Para dar contundência ao argumento junto a seu público (que ele sabia bem-intencionado, mas racista), o autor aplica como método discursivo o que depois chamaria de "dupla consciência" do povo negro.

Enquanto o branco pode ignorar a maneira como o mundo o enxerga, o negro precisa calcular as externalidades das mais banais decisões cotidianas. "Se eu sair com esse chapéu, posso ser morto pela polícia?" é uma conta diária.

Essa é também a lógica do livro. Du Bois escreve praticamente dois ensaios: o primeiro, totalmente factual (com tabelas, gráficos e estatísticas) destrói a premissa racista página após página.

O outro cria uma cumplicidade cínica com o inimigo ao empregar a linguagem misantrópica da época.

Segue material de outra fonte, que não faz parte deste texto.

(** The days the loop renders come in strictly increasing order. *)
Lemma date_loop_sorted fuel : forall current_date end_date date_list l,
  valid_datetime current_date ->
  date_loop fuel current_date end_date date_list = Returned l ->
  exists days,
    l = date_list ++ map strftime_Ymd days /\
    Forall (fun t => valid_datetime t /\ toordinal current_date <= toordinal t) days /\
    StronglySorted (fun a b => toordinal a < toordinal b) days.
Proof.
  induction fuel as [|fuel IH]; intros cur end_ acc l V; cbn [date_loop]; [discriminate|].
  destruct (datetime_le cur end_).
  - destruct (add_days cur 1) as [next| |] eqn:A; cbn [mbind outcome_bind];
      try discriminate.
    destruct (add_days_valid _ _ _ V A) as (V' & O & _).
    intros H. destruct (IH _ _ _ _ V' H) as (days & -> & F & S).
    exists (cur :: days). split; [rewrite <- app_assoc; reflexivity|]. split.
    + constructor; [split; [exact V|lia]|].
      eapply Forall_impl; [exact F|]. cbn. intros t [? ?]. split; [assumption|lia].
    + constructor; [exact S|].
      eapply Forall_impl; [exact F|]. cbn. intros t [? ?]. lia.
  - intros [= <-]. exists []. rewrite app_nil_r.
    split; [reflexivity|]. split; constructor.
Qed.

Lemma strftime_Ymd_inj a b :
  valid_datetime a -> valid_datetime b ->
  strftime_Ymd a = strftime_Ymd b -> toordinal a = toordinal b.
Proof.
  intros Va Vb H.
  pose proof (strptime_strftime_Ymd ascii_only a Va) as Ha.
  pose proof (strptime_strftime_Ymd ascii_only b Vb) as Hb.
  rewrite H, Hb in Ha. injection Ha as Hy Hm Hd.
  unfold toordinal. congruence.
Qed.

Lemma generate_date_list_NoDup U fuel start_date_str end_date_str dates :
  generate_date_list U fuel start_date_str end_date_str = Returned dates ->
  NoDup dates.
Proof.
  unfold generate_date_list.
  destruct (strptime U start_date_str fmt_dmY) as [start_date| |] eqn:Hs;
    try discriminate.
  destruct (strptime U end_date_str fmt_dmY) as [end_date| |]; try discriminate.
  cbn [mbind outcome_bind]. intros H.
  pose proof (strptime_valid _ _ _ _ Hs) as Vs.
  destruct (date_loop_sorted _ _ _ _ _ Vs H) as (days & -> & F & S).
  cbn [app]. clear H. induction S as [|t days S IH L].
  - constructor.
  - inversion F as [|? ? [Vt _] F']; subst. cbn [map]. constructor; [|apply IH; exact F'].
    intros Hin. apply list_elem_of_In, in_map_iff in Hin as (t' & Heq & Hin).
    rewrite List.Forall_forall in L, F'.
    pose proof (L t' Hin). destruct (F' t' Hin) as [Vt' _].
    pose proof (strftime_Ymd_inj t' t Vt' Vt Heq). lia.
Qed.

Lemma not_accepted_raises U date_str :
  ~ accepted U date_str ->
  exists msg, strptime U date_str fmt_dmY = Raised (ValueError msg).
Proof.
  intros N. destruct (strptime_total U date_str fmt_dmY) as [[t H]|H]; [|exact H].
  exfalso. apply N. exists t. exact H.
Qed.

Lemma get_valid_date_refuses U fuel prompt date_str inp out :
  ~ accepted U date_str ->
  get_valid_date U (S fuel) prompt (mk_console (date_str :: inp) out)
  = get_valid_date U fuel prompt
      (mk_console inp (out ++ [prompt; invalid_date_message])).
Proof.
  intros N. destruct (not_accepted_raises U date_str N) as [msg H].
  cbn [get_valid_date input stdin stdout]. rewrite H. cbn [is_ValueError].
  unfold print. cbn [stdin stdout]. rewrite <- app_assoc. reflexivity.
Qed.

(** X3.  [get_valid_date] returns the first line typed that [strptime]
    reads in the format [%d/%m/%Y], unchanged; every line before it is
    answered with the message and the prompt again, and the lines after it
    are left to be read.  If no line is accepted before the input ends, it
    raises [EOFError]. *)
Theorem get_valid_date_first_accepted (U : ucd) (fuel : nat) (prompt : pystr)
  (bad : list pystr) (out : list pystr) :
  Forall (fun s => ~ accepted U s) bad ->
  (length bad < fuel)%nat ->
  (forall good rest,
     accepted U good ->
     get_valid_date U fuel prompt (mk_console (bad ++ good :: rest) out)
     = (Returned good, mk_console rest (out ++ refusals prompt bad ++ [prompt]))) /\
  get_valid_date U fuel prompt (mk_console bad out)
  = (Raised EOFError, mk_console [] (out ++ refusals prompt bad ++ [prompt])).
Proof.
  revert fuel out. induction bad as [|b bad IH]; intros fuel out F L.
  - destruct fuel as [|fuel]; [cbn in L; lia|]. split.
    + intros good rest [t H]. cbn [app get_valid_date input stdin stdout].
      rewrite H. reflexivity.
    + reflexivity.
  - destruct fuel as [|fuel]; [cbn in L; lia|].
    inversion F as [|? ? Nb F']; subst.
    destruct (IH fuel (out ++ [prompt; invalid_date_message]) F'
                ltac:(cbn in L; lia)) as [A B].
    split.
    + intros good rest G. cbn [app]. rewrite get_valid_date_refuses by exact Nb.
      rewrite A by exact G. unfold refusals. cbn [map concat].
      rewrite <- !app_assoc. reflexivity.
    + rewrite get_valid_date_refuses by exact Nb. rewrite B.
      unfold refusals. cbn [map concat]. rewrite <- !app_assoc. reflexivity.
Qed.

Lemma get_valid_date_first_accepted_witness :
  Forall (fun s => ~ accepted ascii_only s) [py "2024-01-01"; py "31/02/2024"] /\
  (2 < 3)%nat /\
  accepted ascii_only (py "1/1/2024") /\
  get_valid_date ascii_only 3 (py "Start date")
    (mk_console ([py "2024-01-01"; py "31/02/2024"] ++ [py "1/1/2024"; py "x"]) [])
  = (Returned (py "1/1/2024"),
     mk_console [py "x"]
       ([] ++ refusals (py "Start date") [py "2024-01-01"; py "31/02/2024"]
           ++ [py "Start date"])) /\
  get_valid_date ascii_only 3 (py "Start date")
    (mk_console [py "2024-01-01"; py "31/02/2024"] [])
  = (Raised EOFError,
     mk_console []
       ([] ++ refusals (py "Start date") [py "2024-01-01"; py "31/02/2024"]
           ++ [py "Start date"])).
Proof.
  assert (Forall (fun s => ~ accepted ascii_only s) [py "2024-01-01"; py "31/02/2024"])
    as F.
  { repeat constructor; intros [t H]; vm_compute in H; discriminate. }
  assert (accepted ascii_only (py "1/1/2024")) as G.
  { eexists. vm_compute. reflexivity. }
  assert (2 < 3)%nat as L by lia.
  split; [exact F|]. split; [exact L|]. split; [exact G|].
  pose proof (get_valid_date_first_accepted ascii_only 3 (py "Start date")
                [py "2024-01-01"; py "31/02/2024"] [] F L) as [A B].
  split; [apply A; exact G|exact B].
Defined.

Lemma get_valid_date_accepts U fuel prompt : forall c date_str,
  fst (get_valid_date U fuel prompt c) = Returned date_str -> accepted U date_str.
Proof.
  induction fuel as [|fuel IH]; intros c d; cbn [get_valid_date]; [discriminate|].
  unfold input. destruct (stdin c) as [|line rest]; [discriminate|].
  destruct (strptime U line fmt_dmY) as [t|e|] eqn:H; cbn [fst].
  - intros [= <-]. exists t. exact H.
  - destruct (is_ValueError e); [apply IH|discriminate].
  - discriminate.
Qed.

(** X4.  Two strings that [get_valid_date] returned never make
    [generate_date_list] raise [ValueError]: the only exception it can
    raise on them is the [OverflowError] of the step past 9999-12-31. *)
Theorem validated_dates_raise_no_ValueError (U : ucd) (f1 f2 fuel : nat)
  (p1 p2 : pystr) (c1 c2 : console) (start_date_str end_date_str : pystr) (e : exn) :
  fst (get_valid_date U f1 p1 c1) = Returned start_date_str ->
  fst (get_valid_date U f2 p2 c2) = Returned end_date_str ->
  generate_date_list U fuel start_date_str end_date_str = Raised e ->
  e = OverflowError (py "date value out of range").
Proof.
  intros H1 H2.
  destruct (get_valid_date_accepts _ _ _ _ _ H1) as [s Hs].
  destruct (get_valid_date_accepts _ _ _ _ _ H2) as [t Ht].
  unfold generate_date_list. rewrite Hs, Ht. cbn [mbind outcome_bind].
  apply date_loop_raises.
Qed.

Lemma validated_dates_raise_no_ValueError_witness :
  fst (get_valid_date ascii_only 1 (py "Start date") (mk_console [py "31/12/9999"] []))
  = Returned (py "31/12/9999") /\
  generate_date_list ascii_only 3 (py "31/12/9999") (py "31/12/9999")
  = Raised (OverflowError (py "date value out of range")) /\
  OverflowError (py "date value out of range")
  = OverflowError (py "date value out of range").
Proof.
  assert (fst (get_valid_date ascii_only 1 (py "Start date")
                 (mk_console [py "31/12/9999"] []))
          = Returned (py "31/12/9999")) as A by (vm_compute; reflexivity).
  assert (generate_date_list ascii_only 3 (py "31/12/9999") (py "31/12/9999")
          = Raised (OverflowError (py "date value out of range"))) as B
    by (vm_compute; reflexivity).
  split; [exact A|]. split; [exact B|].
  exact (validated_dates_raise_no_ValueError ascii_only 1 1 3 (py "Start date")
           (py "Start date") _ _ _ _ _ A A B).
Defined.

(** ** One day's download, case by case *)

Lemma world_permits_back w w' :
  files w' = files w -> trace w' = trace w -> limiter w' = limiter w ->
  clock w' = clock w -> permits w' = permits w - 1 ->
  set_permits (permits w' + 1) w' = w.
Proof.
  destruct w, w'; cbn. intros -> -> -> -> ->. unfold set_permits; cbn.
  f_equal. lia.
Qed.
Lemma cap_reached_false (cap : Z) (fetched : list Contest) :
  cap_reached cap fetched = false -> has_room cap (List.length fetched).
Proof.
  unfold cap_reached, has_room.
  destruct (Z.eqb_spec cap 0) as [E|E]; cbn [negb andb]; [now left|].
  intros H. apply Z.leb_gt in H. now right.
Qed.

Lemma cap_reached_true (cap : Z) (fetched : list Contest) :
  cap_reached cap fetched = true ->
  cap <> 0 /\ cap <= Z.of_nat (List.length fetched).
Proof.
  unfold cap_reached.
  destruct (Z.eqb_spec cap 0) as [E|E]; cbn [negb andb]; [discriminate|].
  intros H. apply Z.leb_le in H. now split.
Qed.

(** What the loop over one page does when it ends without an exception:
    it issues no request, and either stops at the payload that completes
    the cap or has read the whole page. *)
Lemma parse_page_spec (cap : Z) (payloads : list pyval) :
  forall (fetched : list Contest) (w w' : world) (capped : bool)
         (fetched' : list Contest),
    has_room cap (List.length fetched) ->
    parse_page cap payloads fetched w = Some (Ok (capped, fetched'), w') ->
    calls w' = calls w
    /\ clock_reads w' = clock_reads w
    /\ requests_of (trace w') = requests_of (trace w)
    /\ if capped then
         exists before hit unread cs c,
           payloads = (before ++ hit :: unread)%list
           /\ page_contests before = Ok cs
           /\ parse_contest hit = Ok c
           /\ fetched' = (fetched ++ cs ++ [c])%list
           /\ Z.of_nat (List.length fetched') = cap
       else
         exists cs,
           page_contests payloads = Ok cs
           /\ fetched' = (fetched ++ cs)%list
           /\ has_room cap (List.length fetched').
Proof.
  induction payloads as [|payload rest IH];
    intros fetched w w' capped fetched' Hroom H.
  - cbn in H. injection H as <- <- <-. repeat split; try reflexivity.
    exists []. rewrite List.app_nil_r. repeat split. exact Hroom.
  - cbn [parse_page] in H.
    destruct (parse_contest payload) as [contest|e] eqn:Ep.
    + destruct (cap_reached cap (fetched ++ [contest])) eqn:Ecap.
      * cbn in H. injection H as <- <- <-. repeat split; try reflexivity.
        exists [], payload, rest, [], contest.
        repeat split; try assumption; try reflexivity.
        apply cap_reached_true in Ecap as [Hne Hle].
        destruct Hroom as [Hz|Hlt]; [congruence|].
        cbn [List.app]. rewrite List.length_app in *.
        cbn [List.length] in *. lia.
      * apply cap_reached_false in Ecap.
        destruct (IH _ _ _ _ _ Ecap H) as (Hc & Hk & Hr & Hrest).
        repeat split; try assumption.
        destruct capped.
        -- destruct Hrest as (before & hit & unread & cs & c & -> & Hb & Hh & -> & Hlen).
           exists (payload :: before), hit, unread, (contest :: cs), c.
           cbn [page_contests List.app]. rewrite Ep, Hb. cbn [bind].
           repeat split; try assumption.
           now rewrite <- List.app_assoc.
        -- destruct Hrest as (cs & Hb & -> & Hroom').
           exists (contest :: cs). cbn [page_contests]. rewrite Ep, Hb.
           cbn [bind]. rewrite <- List.app_assoc in *. now repeat split.
    + destruct e; try discriminate.
      apply mbind_inv in H as (u & w1 & Hemit & H).
      unfold emit in Hemit. injection Hemit as _ <-.
      destruct (IH _ _ _ _ _ Hroom H) as (Hc & Hk & Hr & Hrest).
      cbn [calls clock_reads trace] in *.
      rewrite requests_of_app in Hr. cbn [requests_of] in Hr.
      rewrite List.app_nil_r in Hr.
      repeat split; try assumption.
      destruct capped.
      * destruct Hrest as (before & hit & unread & cs & c & -> & Hb & Hh & -> & Hlen).
        exists (payload :: before), hit, unread, cs, c.
        cbn [page_contests List.app]. rewrite Ep. now repeat split.
      * destruct Hrest as (cs & Hb & -> & Hroom').
        exists cs. cbn [page_contests]. rewrite Ep. now repeat split.
Qed.

Lemma lift_inv {A : Type} (r : result A) (a : A) (w w' : world) :
  lift r w = Some (Ok a, w') -> r = Ok a /\ w' = w.
Proof. unfold lift. intros H. injection H as -> <-. now split. Qed.

Lemma ret_inv {A : Type} (a b : A) (w w' : world) :
  ret a w = Some (Ok b, w') -> b = a /\ w' = w.
Proof. unfold ret. intros H. injection H as <- <-. now split. Qed.

(** Reading the clock for [end__gte] issues no request. *)
Lemma end_gte_inv (env : environment) (include_ended : bool)
    (end_gte : option string) (w w' : world) :
  (if include_ended then ret None
   else (t <-- now_utc env ;;
         text <-- lift (to_api_time t) ;;
         ret (Some text))) w = Some (Ok end_gte, w') ->
  calls w' = calls w /\ trace w' = trace w.
Proof.
  destruct include_ended.
  - intros H. apply ret_inv in H as [_ ->]. now split.
  - intros H. apply mbind_inv in H as (t & w1 & Hnow & H).
    apply mbind_inv in H as (text & w2 & Hlift & H).
    apply lift_inv in Hlift as [_ ->]. apply ret_inv in H as [_ ->].
    unfold now_utc in Hnow. injection Hnow as _ <-. now split.
Qed.

Section Loop.

Variables (env : environment) (filter : key_val).
Variables (starts_after ends_before : option datetime).
Variables (cap : Z) (include_ended : bool).

(** A round that ends without an exception is a round in the sense of
    [Round]; its requests are the ones appended to the trace. *)
Lemma fetch_round_spec (fetched : list Contest) (offset : Z) (w w' : world)
    (ending : round_end) :
  fetch_round env filter starts_after ends_before cap include_ended
    fetched offset w = Some (Ok ending, w') ->
  exists requests : list params,
    requests_of (trace w') = (requests_of (trace w) ++ requests)%list
    /\ calls w' = (calls w + List.length requests)%nat
    /\ Round env filter cap (calls w) offset fetched requests ending.
Proof.
  intros Hround. unfold fetch_round in Hround.
  destruct (negb (cap =? 0)
            && ((if cap =? 0 then PAGE_SIZE
                 else cap - Z.of_nat (List.length fetched)) <=? 0)) eqn:Ecap.
  { apply ret_inv in Hround as [-> ->].
    exists []. rewrite List.app_nil_r, Nat.add_0_r.
    split; [reflexivity|]. split; [reflexivity|].
    apply andb_true_iff in Ecap as [Hne Hle].
    destruct (Z.eqb_spec cap 0) as [E|E]; [discriminate|].
    apply Z.leb_le in Hle. apply Rd_capped; [exact E | lia]. }
  assert (Hroom : has_room cap (List.length fetched)).
  { unfold has_room. destruct (Z.eqb_spec cap 0) as [E|E]; [now left|].
    cbn [negb andb] in Ecap. apply Z.leb_gt in Ecap. right. lia. }
  apply mbind_inv in Hround as (start_gte & w2 & H1 & Hround).
  apply lift_inv in H1 as [_ ->].
  apply mbind_inv in Hround as (start_lte & w2 & H1 & Hround).
  apply lift_inv in H1 as [_ ->].
  apply mbind_inv in Hround as (end_gte & w2 & H1 & Hround).
  apply end_gte_inv in H1 as [Hcalls Htrace].
  apply mbind_inv in Hround as (data & w3 & Hapi & Hround).
  unfold api_get in Hapi. injection Hapi as Hdata <-.
  rewrite Hcalls, Htrace in *. clear Hcalls Htrace.
  set (p := mk_params filter "start" offset _ start_gte start_lte end_gte)
    in *.
  assert (Hlimit : p_limit p = page_limit cap (List.length fetched)).
  { unfold page_limit, p. cbn [p_limit]. destruct (cap =? 0); reflexivity. }
  assert (Hfilter : p_filter p = filter) by reflexivity.
  assert (Horder : p_order_by p = "start") by reflexivity.
  assert (Hoffset : p_offset p = offset) by reflexivity.
  clearbody p.
  apply mbind_inv in Hround as (objects & w5 & H1 & Hround).
  apply lift_inv in H1 as [Hobjects ->].
  assert (Hreq : Requested env filter cap (calls w) offset fetched p data
                   objects) by (unfold Requested; auto 10).
  destruct (py_truth objects) eqn:Etruth; cbn [negb] in Hround.
  2:{ apply ret_inv in Hround as [-> ->].
      exists [p]. cbn [trace calls List.length]. rewrite requests_of_app.
      split; [reflexivity|]. split; [lia|].
      eapply Rd_empty; eauto. }
  apply mbind_inv in Hround as (payloads & w6 & H1 & Hround).
  apply lift_inv in H1 as [Hiter ->].
  apply mbind_inv in Hround as ([capped fetched'] & w4 & Hpage & Hround).
  apply (parse_page_spec cap payloads fetched _ _ _ _ Hroom) in Hpage.
  destruct Hpage as (Hcalls & _ & Hreqs & Hpage).
  cbn [calls trace fst snd] in *.
  rewrite requests_of_app in Hreqs. cbn [requests_of] in Hreqs.
  assert (Hcalls' : calls w4 = (calls w + List.length [p])%nat)
    by (cbn [List.length]; lia).
  destruct capped.
  { apply ret_inv in Hround as [-> ->].
    exists [p]. split; [exact Hreqs|]. split; [exact Hcalls'|].
    destruct Hpage as (before & hit & unread & cs & c & -> & Hb & Hh & -> & Hlen).
    eapply Rd_cap_hit; eauto. }
  destruct Hpage as (cs & Hcs & -> & Hroom').
  apply mbind_inv in Hround as (next & w7 & H1 & Hround).
  apply lift_inv in H1 as [Hnext ->].
  destruct (py_truth next) eqn:Enext; cbn [negb] in Hround;
    apply ret_inv in Hround as [-> ->];
    exists [p]; (split; [exact Hreqs|]); (split; [exact Hcalls'|]).
  - eapply Rd_more; eauto.
  - eapply Rd_last; eauto.
Qed.


(** *** Every round ends: the only way not to return is to run out of
    rounds *)






End Loop.

(** *** What follows from [Paginate] *)

Lemma Round_length (env : environment) (filter : key_val) (cap : Z)
    (n : nat) (offset : Z) (acc result : list Contest)
    (requests : list params) :
  Round env filter cap n offset acc requests (Finished result) ->
  0 < cap -> Z.of_nat (List.length acc) <= cap ->
  Z.of_nat (List.length result) <= cap.
Proof.
  intros H Hcap Hacc. inversion H; subst; try assumption; try lia.
  match goal with Hr : has_room _ (List.length (_ ++ _)) |- _ =>
    destruct Hr; lia end.
Qed.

Ele se refere à pequena burguesia como "melhor classe" entre os negros, descreve os "níveis de civilização" e por aí vai.

Nessa malandragem lexical, ele oculta uma heterodoxia antirracista que, à luz do dia, enterraria o estudo antes da publicação. Mas ela está ali o tempo todo, comprovando a necessidade de um enfrentamento estrutural —e não só moral— ao problema.

Não que Du Bois não fosse afeito a moralismos. Nessa primeira fase, ele acredita piamente na necessidade de "moralização" do negro. Seis décadas depois, criticaria a própria obra à luz de sua filiação ao materialismo histórico: "o que eu precisava era adicionar a minha rigorosa busca pelos fatos o claro conceito de Marx sobre a luta de classes".

Apesar disso, o livro enfrenta a anticiência de sua época com rigor e eficácia comunicacional. É pena que tenhamos esperado a terra plana capotar para ter um instrumento científico e político desse quilate em edição brasileira. E é uma edição cuidadosa, enriquecida pelas ótimas notas da tradutora Cristina Patriota de Moura.

Dois pequenos detalhes faltaram para que fosse a mais completa já publicada: os prefácios às edições anteriores, citados na introdução, mas não reproduzidos; e o relatório sobre serviço doméstico naquela região da Filadélfia, elaborado pela feminista Isabel Eaton e anexado à publicação original.

Mas são detalhes. O importante é que o segundo trabalho da carreira de Du Bois chega ao Brasil, mesmo que um século atrasado pelo desinteresse racista de nossa elite intelectual.